Routes of Exposure: Skin, eye, inhalation of dust, and accidental ingestion.
Irritation: Can cause temporary irritation especially to eyes and mucous membranes.
Chronic Effects: Little data; long-term risks, including reproductive or carcinogenic risks, lack enough study for clear statements.
Self-Protection: No matter how ‘non-toxic’ a plant-derived compound seems, caution beats regret every time.
Ecotoxicity: No significant issues identified for small-scale research; large discharges to water or soil should never be routine.
Persistence and Degradability: Likely degrades over time under sunlight and microbial action.
Bioaccumulation: Unlikely based on structure and low environmental persistence, but detailed bioaccumulation data stays scarce.
Good Practices: Never wash lab residues down the drain without assessing the batch size—collect and dispose as chemical waste.
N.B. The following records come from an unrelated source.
(** * AI-english-educator: the socket server's quota, streak and relay logic

    A shallow embedding of [src/server/index.js].  The four socket handlers
    ([getUserData], [startConversation], [sendMessage], [disconnect]) are
    pure functions from the process state and the answers of the outside
    world (profile store, language-model provider, clock) to the new state
    and the ordered trace of what the handler did: store calls, provider
    calls and events emitted on the socket.

    One handler invocation is modelled as running from start to end; the
    interleaving of handlers of different sockets at [await] points is not
    part of this model. *)

From Stdlib Require Import Ascii.
From stdpp Require Import gmap strings list fin_maps.

Local Open Scope Z_scope.

(** ** Data *)

(** [getToday()]: the [YYYY-MM-DD] prefix of an ISO timestamp. *)
Definition DayId := string.

(** A row of the [profiles] table.  Date columns are nullable. *)
Record Profile := mkProfile {
  id : string;
  streak : Z;
  last_login_date : option DayId;
  last_conversation_date : option DayId;
  daily_conversations : Z;
  is_premium : bool
}.

(** The projection [.select('daily_conversations, is_premium')]: the two
    columns the conversation handlers read. *)
Record QuotaRow := mkQuotaRow {
  q_daily_conversations : Z;
  q_is_premium : bool
}.

Definition quotaColumns (p : Profile) : QuotaRow :=
  {| q_daily_conversations := daily_conversations p;
     q_is_premium := is_premium p |}.

(** The object literal handed to [.update(...)]: a field is [Some v] when the
    key is present. *)
Record Updates := mkUpdates {
  u_streak : option Z;
  u_last_login_date : option DayId;
  u_daily_conversations : option Z;
  u_last_conversation_date : option DayId
}.

Definition noUpdates : Updates :=
  {| u_streak := None; u_last_login_date := None;
     u_daily_conversations := None; u_last_conversation_date := None |}.

Definition set_streak (v : Z) (u : Updates) : Updates :=
  {| u_streak := Some v; u_last_login_date := u_last_login_date u;
     u_daily_conversations := u_daily_conversations u;
     u_last_conversation_date := u_last_conversation_date u |}.

Definition set_last_login_date (d : DayId) (u : Updates) : Updates :=
  {| u_streak := u_streak u; u_last_login_date := Some d;
     u_daily_conversations := u_daily_conversations u;
     u_last_conversation_date := u_last_conversation_date u |}.

Definition set_daily_conversations (v : Z) (u : Updates) : Updates :=
  {| u_streak := u_streak u; u_last_login_date := u_last_login_date u;
     u_daily_conversations := Some v;
     u_last_conversation_date := u_last_conversation_date u |}.

Definition set_last_conversation_date (d : DayId) (u : Updates) : Updates :=
  {| u_streak := u_streak u; u_last_login_date := u_last_login_date u;
     u_daily_conversations := u_daily_conversations u;
     u_last_conversation_date := Some d |}.

(** What the store does with an accepted update: the present keys overwrite
    the columns, the others stay. *)
Definition applyUpdates (u : Updates) (p : Profile) : Profile :=
  {| id := id p;
     streak := default (streak p) (u_streak u);
     last_login_date :=
       match u_last_login_date u with
       | Some d => Some d
       | None => last_login_date p
       end;
     last_conversation_date :=
       match u_last_conversation_date u with
       | Some d => Some d
       | None => last_conversation_date p
       end;
     daily_conversations :=
       default (daily_conversations p) (u_daily_conversations u);
     is_premium := is_premium p |}.

(** The provider's chat object of [model.startChat]; the system prompt is a
    fixed template around the scenario, so the scenario identifies it. *)
Record Chat := mkChat { chat_scenario : string }.

(** An entry of the [chatSessions] map. *)
Record Session := mkSession {
  chat : Chat;
  userMessageCount : Z;
  userId : string
}.

(** Process state: the [profiles] table behind [supabase] and the
    module-level [chatSessions] map keyed by [socket.id]. *)
Record World := mkWorld {
  profiles : gmap string Profile;
  chatSessions : gmap string Session
}.

(** Events sent to the client with [socket.emit]. *)
Inductive Event :=
| userDataError (message : string)
| userData (p : Profile)
| error (message : string)
| limitReached
| aiMessage (text : string)
| aiMessageChunk (text : string)
| aiMessageEnd
| conversationCompleted (daily : Z).

(** What a handler does, in program order. *)
Inductive Action :=
| DbSelect (uid : string)
| DbUpdate (uid : string) (u : Updates)
| StartChat (scenario : string)
| SendOpening
| SendStream (message : string)
| Emit (e : Event).

Definition Trace := list Action.

Definition emitted (tr : Trace) : list Event :=
  omap (fun a => match a with Emit e => Some e | _ => None end) tr.

Definition dbWrites (tr : Trace) : list (string * Updates) :=
  omap (fun a => match a with DbUpdate i u => Some (i, u) | _ => None end) tr.

(** ** The outside world *)

(** The [{ data, error }] pair a store call resolves to. *)
Record Response (A : Type) := mkResponse {
  data : option A;
  resp_error : bool
}.
Arguments mkResponse {A} _ _.
Arguments data {A} _.
Arguments resp_error {A} _.

(** [.select(...).eq('id', uid).single()]: [reachable] says whether the call
    gets through to the store; a missing row is an error of [.single()]. *)
Definition selectSingle (reachable : bool) (db : gmap string Profile)
    (uid : string) : Response Profile :=
  if reachable then
    match db !! uid with
    | Some p => mkResponse (Some p) false
    | None => mkResponse None true
    end
  else mkResponse None true.

(** [.update(u).eq('id', uid)]: the new table and the row as
    [.select().single()] returns it. *)
Definition updateSingle (accepted : bool) (db : gmap string Profile)
    (uid : string) (u : Updates) : gmap string Profile * Response Profile :=
  if accepted then
    match db !! uid with
    | Some p =>
        let p' := applyUpdates u p in
        (<[uid := p']> db, mkResponse (Some p') false)
    | None => (db, mkResponse None true)
    end
  else (db, mkResponse None true).

(** One fragment of a streamed reply; [chunk.text()] either gives the text
    or throws. *)
Inductive Chunk :=
| Text (s : string)
| TextThrows.

(** A streamed reply: the fragments the iterator yields, and whether the
    iterator throws after them instead of finishing. *)
Record Stream := mkStream {
  chunks : list Chunk;
  throwsAtEnd : bool
}.

(** The answers [getUserData] gets from the store. *)
Record FetchEnv := mkFetchEnv {
  f_select_ok : bool;
  f_update_ok : bool
}.

(** The answers [startConversation] gets: the store, the construction of the
    chat object, and the opening exchange ([None]: it throws). *)
Record StartEnv := mkStartEnv {
  s_select_ok : bool;
  s_chat_created : bool;
  s_opening : option string
}.

(** The answers [sendMessage] gets: the store, and the streamed reply
    ([None]: [chat.sendMessageStream] rejects). *)
Record MessageEnv := mkMessageEnv {
  m_select_ok : bool;
  m_update_ok : bool;
  m_stream : option Stream
}.

(** The payload's [userId] when it passes the [!userId] test: an absent
    field and the empty string are both falsy. *)
Definition truthyUserId (uid : option string) : option string :=
  match uid with
  | None => None
  | Some s => if bool_decide (s = EmptyString) then None else Some s
  end.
Waste Handling: Treat as non-hazardous organic laboratory waste in most settings, but comply with regional disposal rules.
Container Disposal: Rinse containers thoroughly before discarding, and send to specialized chemical waste handlers if in doubt.
Lab Lowdown: Every university lab I’ve worked in collected all organics—no matter their perceived safety. Regulations trump opinion, every time.
UN Number: Not assigned for small quantites used in research.
Transport Hazard Class: Not regulated as a dangerous good for standard research shipments.
Packing Group: Not required.
Transportation Advice: Ship in well-sealed, labeled containers; avoid temperature extremes which can alter compound integrity.
Shipping: Academic courier services prefer double-containment and clear labeling; customs delays often come from unclear documentation even for benign compounds like chrysine.
Classification: Not a controlled or scheduled substance under most jurisdictions.
Local Laws: Each country sets its own reporting thresholds for new chemicals; researchers should check institutional guidelines.
Lab Policy: Even minor compounds need tracking—misplaced vials and unlabeled containers cause headaches when audits roll around.